**HOW TO COMPLETE THIS TASK**:
Print the data below exactly, but only the lines from the one containing "stored (ledger_of context'" down to the one containing "rewrite <-(ev_ledger_read _", inclusive.

Stored items:
◆ ◆ ◆ ◆

(** A command admitted with reservation is never admitted again under its
    authority, whatever the action, consequence and confirmation presented: it is
    refused on the ledger the reservation left and on every ledger that extends
    its sequence of command ids. *)
Theorem command_never_replayed cmd action consequence context w ad w' raw envelope
    action' consequence' context' reserve' w1 ledger ledger1 d w2 :
  stat_reliable -> cx_require_authority context = true -> cx_require_authority context' = true ->
  jget cmd "taskAuthority" = Some raw -> from_value raw = Ok envelope ->
  u64 (en_max_evidence_bytes envelope) ->
  admit_task_authority debug cmd action consequence context true w = (Ok (Admitted_ ad), w') ->
  stored (ledger_of context (en_id envelope)) w' = Some ledger ->
  stored (ledger_of context' (en_id envelope)) w1 = Some ledger1 ->
  map rc_command_id (lg_step_receipts ledger)
    `prefix_of` map rc_command_id (lg_step_receipts ledger1) ->
  admit_task_authority debug cmd action' consequence' context' reserve' w1 <> (Ok d, w2).
Proof.
  intros Hst Hreq Hreq' Hraw Henv Hmax (env & write & v & w1' & Hd & _ & Hs & Hw & _)%admit_inv Hl Hl1 Hpre Hrun.
  assert (forall env', (exists raw, jget cmd "taskAuthority" = Some raw /\ from_value raw = Ok env') ->
    env' = envelope) as Huniq.
  { intros env' (raw' & Hraw' & Henv'). rewrite Hraw in Hraw'. congruence. }
  rewrite (Huniq env (proj1 Hd)) in Hd.
  destruct (decided_reserved _ _ _ _ _ _ _ _ _ _ _ Hst Hreq Hmax Hd Hs Hw) as
    (r & l & receipt & step & command_id & _ & _ & _ & (Hext & Hrecs & _) & _ & Hperf & _ & Hid & _).
  rewrite Hl in Hext. injection Hext as <-.
  apply admit_decided in Hrun as [[_ Hf]|(ad' & env' & write' & v' & Hd')]; [congruence|].
  rewrite (Huniq env' (proj1 Hd')) in Hd'.
  destruct (decided_ordered _ _ _ _ _ _ _ _ _ Hreq' Hd') as
    (r' & step' & command_id' & _ & _ & _ & _ & _ & Hc & Hperf').
  pose proof Hd' as [_ Hv'].
  destruct (check_step_ok _ _ _ _ _ _ _ _ _ Hc) as (_ & _ & _ & _ & _ & _ & _ & _ & Hfresh).
  rewrite <-(ev_ledger_read _ _ _ _ _ _ _ _ _ _ Hv' Hst), Hl1 in Hfresh.
  cbn in Hfresh. destruct Hpre as [rest Hpre]. rewrite Hrecs, map_app in Hpre. cbn in Hpre.
  assert (rc_command_id receipt ∈ map rc_command_id (lg_step_receipts ledger1)) as Hin
    by (rewrite Hpre; set_solver).
  apply list_elem_of_In, in_map_iff in Hin as (r0 & He & Hin).
  rewrite Forall_forall in Hfresh. destruct (Hfresh r0) as [_ Hne]; [by apply list_elem_of_In|].
  apply Hne. destruct Hperf as (_ & _ & Hi & _), Hperf' as (_ & _ & Hi' & _). congruence.
Qed.
Section plan.
Context `{!Host, !Json, !UrlLib, !Crypto, !Chrono, !Serde TaskAuthorityEnvelope,
          !Serde (list TaskAuthorityApprovedStep), !Serde TaskAuthorityLedger,
          !Serde TaskAuthorityIssuanceRecord, !Serde value,
          !SerdeValue TaskAuthorityEnvelope, !SerdeValue TaskAuthorityIssueRequest}.

(** The approved step [s] at position [i] of the plan of [id], and the requested step it
    stands for. *)
Definition approved (id : string) (ceiling : ActionConsequence) (i : nat)
    (step : TaskAuthorityPlanStep) (s : TaskAuthorityApprovedStep) : Prop :=
  as_index s = Z.of_nat i /\ as_step_id s = fmt [id; ":step-"; decimal (Z.of_nat i)] /\
  as_action s = trim (ps_action step) /\ as_action s <> ""%string /\
  option_traverse normalized_url (ps_url step) = Ok (as_requested_url s) /\
  as_evidence_bytes s = match ps_evidence_bytes step with
                        | Some n => n
                        | None => default_evidence_reservation (as_action s)
                        end /\
  authority_rank (action_consequence (as_action s)) <= authority_rank ceiling /\
  0 < as_evidence_bytes s.

(** What a request may ask of its plan and gets in its envelope: without a ceiling,
    navigation and reading; with one, that one, which script execution bounds. *)
Definition ceilings_of (requested : option string) (plan envelope : ActionConsequence) : Prop :=
  match requested with
  | None => plan = Navigation /\ envelope = ReadOnly
  | Some text => parse text = Some plan /\ envelope = plan
      /\ authority_rank plan <= authority_rank ScriptExecution
  end.

(** The origins of a plan: the one it starts at and those of the URLs it requests. *)
Definition origin_of (url : string) (steps : list TaskAuthorityApprovedStep) (x : string) : Prop :=
  normalized_origin url = Ok x
  \/ exists s requested, s ∈ steps /\ as_requested_url s = Some requested
       /\ normalized_origin requested = Ok x.

(** Every step expects the page its predecessors lead to: a navigation step
    leads to its requested URL, any other stays. *)
Fixpoint chained (url : string) (steps : list TaskAuthorityApprovedStep) (final : string) : Prop :=
  match steps with
  | [] => url = final
  | s :: rest => as_expected_current_url s = url /\
      (if action_consequence (as_action s) == Navigation
       then exists next, as_requested_url s = Some next /\ chained next rest final
       else chained url rest final)
  end.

◆ ◆ ◆ ◆

**FINISHED EXERCISE**:
  stored (ledger_of context' (en_id envelope)) w1 = Some ledger1 ->
  map rc_command_id (lg_step_receipts ledger)
    `prefix_of` map rc_command_id (lg_step_receipts ledger1) ->
  admit_task_authority debug cmd action' consequence' context' reserve' w1 <> (Ok d, w2).
Proof.
  intros Hst Hreq Hreq' Hraw Henv Hmax (env & write & v & w1' & Hd & _ & Hs & Hw & _)%admit_inv Hl Hl1 Hpre Hrun.
  assert (forall env', (exists raw, jget cmd "taskAuthority" = Some raw /\ from_value raw = Ok env') ->
    env' = envelope) as Huniq.
  { intros env' (raw' & Hraw' & Henv'). rewrite Hraw in Hraw'. congruence. }
  rewrite (Huniq env (proj1 Hd)) in Hd.
  destruct (decided_reserved _ _ _ _ _ _ _ _ _ _ _ Hst Hreq Hmax Hd Hs Hw) as
    (r & l & receipt & step & command_id & _ & _ & _ & (Hext & Hrecs & _) & _ & Hperf & _ & Hid & _).
  rewrite Hl in Hext. injection Hext as <-.
  apply admit_decided in Hrun as [[_ Hf]|(ad' & env' & write' & v' & Hd')]; [congruence|].
  rewrite (Huniq env' (proj1 Hd')) in Hd'.
  destruct (decided_ordered _ _ _ _ _ _ _ _ _ Hreq' Hd') as
    (r' & step' & command_id' & _ & _ & _ & _ & _ & Hc & Hperf').
  pose proof Hd' as [_ Hv'].
  destruct (check_step_ok _ _ _ _ _ _ _ _ _ Hc) as (_ & _ & _ & _ & _ & _ & _ & _ & Hfresh).
  rewrite <-(ev_ledger_read _ _ _ _ _ _ _ _ _ _ Hv' Hst), Hl1 in Hfresh.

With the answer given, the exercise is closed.